My name is Mahtab speaking on behalf of Women Transforming Cities. Since the pandemic began, we’ve been alarmed to see how thousands of women have been laid off, especially low-income and racialized hotel workers, largely ignored by the governments meant to protect them and shut out by their employees who have made a profit by government subsidies. This is why we stand here with Unite Here to support the launch of the Unequal Women report that sheds light on how women hotel workers have been treated and must be protected in a now-precarious industry.

The issue of lost wages is not exclusive to Vancouver. We know that the global impact of the pandemic has cost women $800 billion in lost income–this is a combined GDP of 98 countries. And women in the hospitality industry have faced the brunt of this. But the issue we are talking about today is also marked by the overrepresentation of Black, Indigenous, Asian and racialized women in Vancouver’s hotel industry. It is unacceptable, especially for a city facing an affordability crisis of this magnitude, that women who are pillars of our tourism industry, are being shut out of their jobs by hotels. These are the same women who have given years of service to our city and throughout the Olympics who are now forgotten and not able to return to their jobs by the industries that have profited from their labour for so long. These are mothers and grandmothers supporting their families and their communities with their wages.

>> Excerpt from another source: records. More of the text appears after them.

(** * Drift: the write-ahead log, its replay engine and its client facade

    A shallow embedding of

    - [packages/lib/src/wal/WAL.ts]               (module [WAL]),
    - [packages/lib/src/walmanager/WalManager.ts] (module [WALManager]),
    - [durablity/DurabilityManager.ts]            (module [DurabilityManager]),
    - [client/DurableWal.ts]                      (module [DurableWal]),

    together with the parts of the JavaScript platform these files call
    (string primitives, numbers, [JSON.parse], [JSON.stringify],
    [path.join], [fs/promises]).

    Asynchronous functions are embedded as finite interaction trees
    ([prog]): every [await], and every call into the platform or into the
    caller's callbacks, is a node whose answer is supplied by the
    environment; reads and writes of object fields are nodes over a heap.
    A program can be run to completion against any environment ([run]),
    or only up to its first suspension ([start]). *)

From Stdlib Require Import ZArith NArith QArith Qround Qminmax Lqa List String Ascii Lia Bool.
From Stdlib Require Import PrimFloat FloatOps SpecFloat.
From stdpp Require Import base gmap sets list strings.
From Stdlib Require DecimalPos.

Close Scope Q_scope.
#[local] Set Warnings "-register-all".
#[local] Set Warnings "-notation-for-abbreviation".
Local Open Scope Z_scope.

(* ================================================================== *)
(** ** JavaScript strings and arrays *)
(* ================================================================== *)

Module JS.

(** A JavaScript string is a sequence of UTF-16 code units. *)
Abbreviation jsstr := (list N).

(** A literal of the source, written in ASCII. *)
Definition lit (s : string) : jsstr :=
  map N_of_ascii (list_ascii_of_string s).

(** The code unit of the line feed, ["\n"]. *)
Definition LF : N := 10%N.
Lemma load_surfaces_sorted_witness :
  exists surfaces,
    load_surfaces sample_lib
      [ mk_DirEntry "SPX_up_50.csv" "data/SPX_up_50.csv" bare_frame;
        mk_DirEntry "SPX_readme.csv" "data/SPX_readme.csv" bare_frame;
        mk_DirEntry "SPX_down_25.csv" "data/SPX_down_25.csv" consistent_frame;
        mk_DirEntry "SPX_UP_50_v2.csv" "data/SPX_UP_50_v2.csv" consistent_frame ]
    = inr surfaces /\
    StronglySorted key_lt surfaces /\
    Forall stored_under_its_shift surfaces.
Proof.
  assert (Hc : exists surfaces,
             load_surfaces sample_lib
               [ mk_DirEntry "SPX_up_50.csv" "data/SPX_up_50.csv" bare_frame;
                 mk_DirEntry "SPX_readme.csv" "data/SPX_readme.csv" bare_frame;
                 mk_DirEntry "SPX_down_25.csv" "data/SPX_down_25.csv" consistent_frame;
                 mk_DirEntry "SPX_UP_50_v2.csv" "data/SPX_UP_50_v2.csv" consistent_frame ]
             = inr surfaces)
    by (vm_compute; eexists; reflexivity).
  destruct Hc as [surfaces Hs]. exists surfaces. split; [exact Hs |].
  apply (load_surfaces_sorted sample_lib _ surfaces Hs).
Defined.

Example load_surfaces_run :
  exists surfaces,
    load_surfaces sample_lib
      [ mk_DirEntry "SPX_up_50.csv" "data/SPX_up_50.csv" bare_frame;
        mk_DirEntry "SPX_readme.csv" "data/SPX_readme.csv" bare_frame;
        mk_DirEntry "SPX_down_25.csv" "data/SPX_down_25.csv" consistent_frame;
        mk_DirEntry "SPX_UP_50_v2.csv" "data/SPX_UP_50_v2.csv" consistent_frame ]
    = inr surfaces /\
    dict_keys surfaces = [-(25 # 1000); 5 # 100] /\
    map (fun kv => row_totals (snd kv)) surfaces = [[300; 400]; [300; 400]].
Proof. vm_compute. eexists. repeat split; reflexivity. Qed.
Lemma find_run_pure {A : Type} (p : A -> run bool) (P : A -> Prop)
    `{!forall x, Decision (P x)} (l : list A) :
  (forall x, x ∈ l -> p x = Done (bool_decide (P x))) ->
  exists r, find_run p l = Done r /\
    match r with
    | Some x => x ∈ l /\ P x
    | None => forall x, x ∈ l -> ~ P x
    end.
Proof.
  induction l as [|x l IH]; intros Hp; simpl.
  - exists None. split; [done|]. by intros x ?%not_elem_of_nil.
  - rewrite (Hp x) by left. run_simpl. case_bool_decide as Hx.
    + exists (Some x). split; [done|]. split; [left | done].
    + destruct IH as (r & -> & Hr); [intros y Hy; apply Hp; by right|].
      exists r. split; [done|]. destruct r as [y|].
      * destruct Hr. split; [by right | done].
      * intros y [-> | Hy]%elem_of_cons; [done | by apply Hr].
Qed.

Lemma is_empty_at_pure (b : board) (ij : Z * Z) :
  board3x3 b -> ij ∈ all_cells ->
  is_empty_at b ij = Done (bool_decide (empty_at b ij)).
Proof.
  intros Hb Hij. destruct (board_get_total b ij Hb Hij) as [c Hc].
  unfold is_empty_at. rewrite Hc. run_simpl. f_equal.
  apply bool_decide_ext. unfold empty_at. rewrite Hc.
  split; [by intros -> | by intros [= ->]].
Qed.

Lemma empty_cells_run (b : board) :
  board3x3 b -> filter_run (is_empty_at b) all_cells = Done (empties b).
Proof.
  intros Hb. apply filter_run_pure. intros ij Hij. by apply is_empty_at_pure.
Qed.

Lemma empties_elem (b : board) (ij : Z * Z) :
  ij ∈ empties b <-> empty_at b ij /\ ij ∈ all_cells.
Proof. apply list_elem_of_filter. Qed.

Lemma available_elem (group E : list (Z * Z)) (ij : Z * Z) :
  ij ∈ available group E <-> ij ∈ E /\ ij ∈ group.
Proof. unfold available. by rewrite list_elem_of_filter. Qed.

Lemma random_choice_elem {A : Type} (rnd : nat) (l : list A) :
  l <> [] -> exists x, random_choice rnd l = Done x /\ x ∈ l.
Proof.
  intros Hl. destruct l as [|a l]; [done|].
  unfold random_choice, py_index.
  set (k := (rnd `mod` length (a :: l))%nat).
  assert (k < length (a :: l))%nat as Hk by (apply Nat.mod_upper_bound; simpl; lia).
  destruct (Z.ltb_spec (Z.of_nat k) 0); [lia|].
  destruct (Z.leb_spec 0 (Z.of_nat k)); [|lia].
  destruct (Z.ltb_spec (Z.of_nat k) (Z.of_nat (length (a :: l)))); [|lia].
  simpl andb. cbv iota. rewrite Nat2Z.id.
  destruct (lookup_lt_is_Some_2 (a :: l) k Hk) as [x Hx].
  rewrite Hx. exists x. split; [done|]. by eapply list_elem_of_lookup_2.
Qed.
(** The loop runs through a stretch of acknowledged records for which
    the list has room and goes on behind it. *)
Lemma ReadFlightList_loop_through (catalog : list (list byte * Reply)) :
  forall (i : Z) (flight_list : RecordedFlightList) (w : World)
         (rest : list Reply),
    undisturbed w ->
    replies w = acknowledged catalog ++ rest ->
    room i flight_list catalog ->
    exists (j : Z) (passed : list Event) (w0 : World),
      replies w0 = rest /\ undisturbed w0 /\ file w0 = file w /\
      List.length (selected passed) = List.length catalog /\
      forall fuel,
        ReadFlightList_loop (List.length catalog + fuel) i flight_list w =
        match ReadFlightList_loop fuel j
                (flight_list ++ collected i catalog) w0 with
        | None => None
        | Some (result, events, w') => Some (result, passed ++ events, w')
        end.
Proof.
  induction catalog as [| [payload reply] catalog IH];
    intros i flight_list w rest Hw Hreplies Hroom.
  - exists i, [], w. repeat split; try assumption; try apply Hw.
    intros fuel. cbn [List.length Nat.add collected]. rewrite app_nil_r.
    destruct (ReadFlightList_loop fuel i flight_list w)
      as [[[result events] w'] |]; reflexivity.
  - destruct Hw as [Hport Hcancel].
    assert (Hfull : full flight_list = false).
    { unfold full. apply Nat.leb_gt.
      specialize (Hroom 0%nat). cbn in Hroom. lia. }
    destruct (ReadFlightInfo_readable i (polled (received (sent w 3))))
      as (ok & flight_info & info_events & E & Hreadable);
      [apply Hport | apply Hport |].
    destruct (ReadFlightInfo_returns (set_flarm indeterminate_flight i)
                (polled (received (sent w 3))))
      as (res' & ev' & w'' & E' & _ & _ & _ & _ & _ & _ & _ & _ & Hsel).
    rewrite E in E'. injection E' as _ <- _.
    unfold next_reply in Hreadable.
    cbn [replies polled received sent with_polls with_replies with_sends]
      in Hreadable.
    rewrite Hreplies in Hreadable.
    cbn [acknowledged flat_map app hd tl fst snd] in Hreadable.
    destruct (IH (wrap 8 (i + 1))
                 (if ok then flight_list ++ [flight_info] else flight_list)
                 (received (sent (polled (received (sent w 3))) 2)) rest)
      as (j & passed & w0 & Hrest & Hw0 & Hfile & Hcount & Hrun).
    + split; [exact Hport | exact Hcancel].
    + cbn. rewrite Hreplies. reflexivity.
    + intros k Hk. specialize (Hroom (S k)).
      cbn [List.length firstn collected] in Hroom.
      rewrite Hreadable in Hroom.
      destruct ok; [rewrite length_app |]; cbn [List.length] in Hroom |- *;
        lia.
    + exists j,
        (ProgressPosition (i mod 10)
           :: [StartByte;
               Header (PrepareFrameHeader MT_SELECTRECORD [uint8_byte i]) 1000;
               Escaped [uint8_byte i] 1000; Wait 1000]
           ++ IsCancelledPoll false :: info_events ++ passed), w0.
      split; [exact Hrest |]. split; [exact Hw0 |].
      split; [exact Hfile |]. split.
      * change (ProgressPosition (i mod 10)
                  :: [StartByte;
                      Header (PrepareFrameHeader MT_SELECTRECORD
                                [uint8_byte i]) 1000;
                      Escaped [uint8_byte i] 1000; Wait 1000]
                  ++ IsCancelledPoll false :: info_events ++ passed)
          with ([ProgressPosition (i mod 10); StartByte;
                 Header (PrepareFrameHeader MT_SELECTRECORD
                           [uint8_byte i]) 1000;
                 Escaped [uint8_byte i] 1000; Wait 1000;
                 IsCancelledPoll false] ++ info_events ++ passed).
        rewrite !selected_app, Hsel. cbn. now rewrite Hcount.
      * intros fuel. cbn [List.length Nat.add].
        rewrite ReadFlightList_loop_cases, Hfull, SelectFlight_cases.
        cbv zeta. rewrite !Hport. cbn [negb]. unfold next_reply.
        rewrite Hreplies.
        cbn [acknowledged flat_map app hd fst snd MessageType_eqb negb].
        cbn [cancel received sent with_replies with_sends polls].
        rewrite Hcancel, E. cbn [collected]. rewrite Hreadable.
        destruct ok; rewrite Hrun; [rewrite <- app_assoc; cbn [app] |];
          match goal with
          | |- context [ReadFlightList_loop fuel j ?l w0] =>
              destruct (ReadFlightList_loop fuel j l w0)
                as [[[result events] w'] |]
          end; try reflexivity;
          cbn [app]; rewrite <- !app_assoc; reflexivity.
Qed.

End CatalogRuns.

Section CatalogEnds.
Context {T : Target}.

Lemma acknowledged_length (catalog : list (list byte * Reply)) :
  List.length (acknowledged catalog) = (2 * List.length catalog)%nat.
Proof.
  induction catalog as [| entry catalog IH]; [reflexivity |].
  unfold acknowledged in *. cbn [flat_map app List.length].
  rewrite IH. lia.
Qed.

(** A catalog closed by anything but an acknowledgement: a NACK ends
    the enumeration with success, a timeout, silence or a stray answer
    with failure; the records read before are in the list either way. *)
Lemma ReadFlightList_catalog_closed (catalog : list (list byte * Reply))
    (rest : list Reply) (flight_list : RecordedFlightList) (w : World) :
  undisturbed w ->
  replies w = acknowledged catalog ++ rest ->
  fst (hd (MT_ERROR, []) rest) <> MT_ACK ->
  (List.length flight_list + List.length (collected 0 catalog)
   < list_capacity)%nat ->
  exists events w',
    ReadFlightList flight_list w =
      Some ((MessageType_eqb (fst (hd (MT_ERROR, []) rest)) MT_NACK,
             flight_list ++ collected 0 catalog), events, w').
Proof.
  intros Hw Hreplies Hclosing Hroom.
  destruct (ReadFlightList_loop_through catalog 0 flight_list w rest Hw
              Hreplies)
    as (j & passed & w0 & Hrest & [Hport Hcancel] & _ & _ & Hrun).
  { intros k Hk.
    assert (Hk' := collected_firstn_length catalog 0 k).
    eapply Nat.le_lt_trans; [| exact Hroom].
    apply Nat.add_le_mono_l. exact Hk'. }
  rewrite ReadFlightList_unfold.
  replace (S (List.length (replies w)))
    with (List.length catalog
          + S (List.length catalog + List.length rest))%nat
    by (rewrite Hreplies, length_app, acknowledged_length; lia).
  rewrite Hrun, ReadFlightList_loop_cases.
  assert (Hfull : full (flight_list ++ collected 0 catalog) = false)
    by (unfold full; apply Nat.leb_gt; rewrite length_app; lia).
  rewrite Hfull, SelectFlight_cases. cbv zeta. rewrite !Hport. cbn [negb].
  unfold next_reply. rewrite Hrest.
  destruct (fst (hd (MT_ERROR, []) rest)); try (now elim Hclosing);
    cbn [MessageType_eqb negb]; do 2 eexists; reflexivity.
Qed.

We know that women are already overrepresented in informal labour that, because unregulated, make them more susceptible to exploitation and violence. Women’s care work, also primarily racialized, has been exacerbated by COVID-19. Women Transforming Cities is calling out these conditions that work together to impact the quality of life of racialized working women in our city, and should be treated as serious concerns. We hope that with the release of the Unequal Women report, we will be restoring the voice and value of women who have given so much to our communities. This is Women Transforming City’s commitment as an organization, as we push policymakers and employers to implement the recommendations outlined in the report.

We should be here, with the leadership of working women, with all three levels of government, as well as the companies that employ women, to improve the conditions for low-income women in our city and province, to figure out how we can build the necessary mechanisms that will equip us to address the challenges women face now! Instead, we are meeting to fight for the bare minimum and what has been lost due to greed, negligence, and the economic crisis in which we have been made invisible. We call on provincial leaders to ensure that no employer can terminate long-term staff as a result of the pandemic, and federal leaders to condition employers’ pandemic subsidies on worker retention to ensure these workers have priority over their replacements.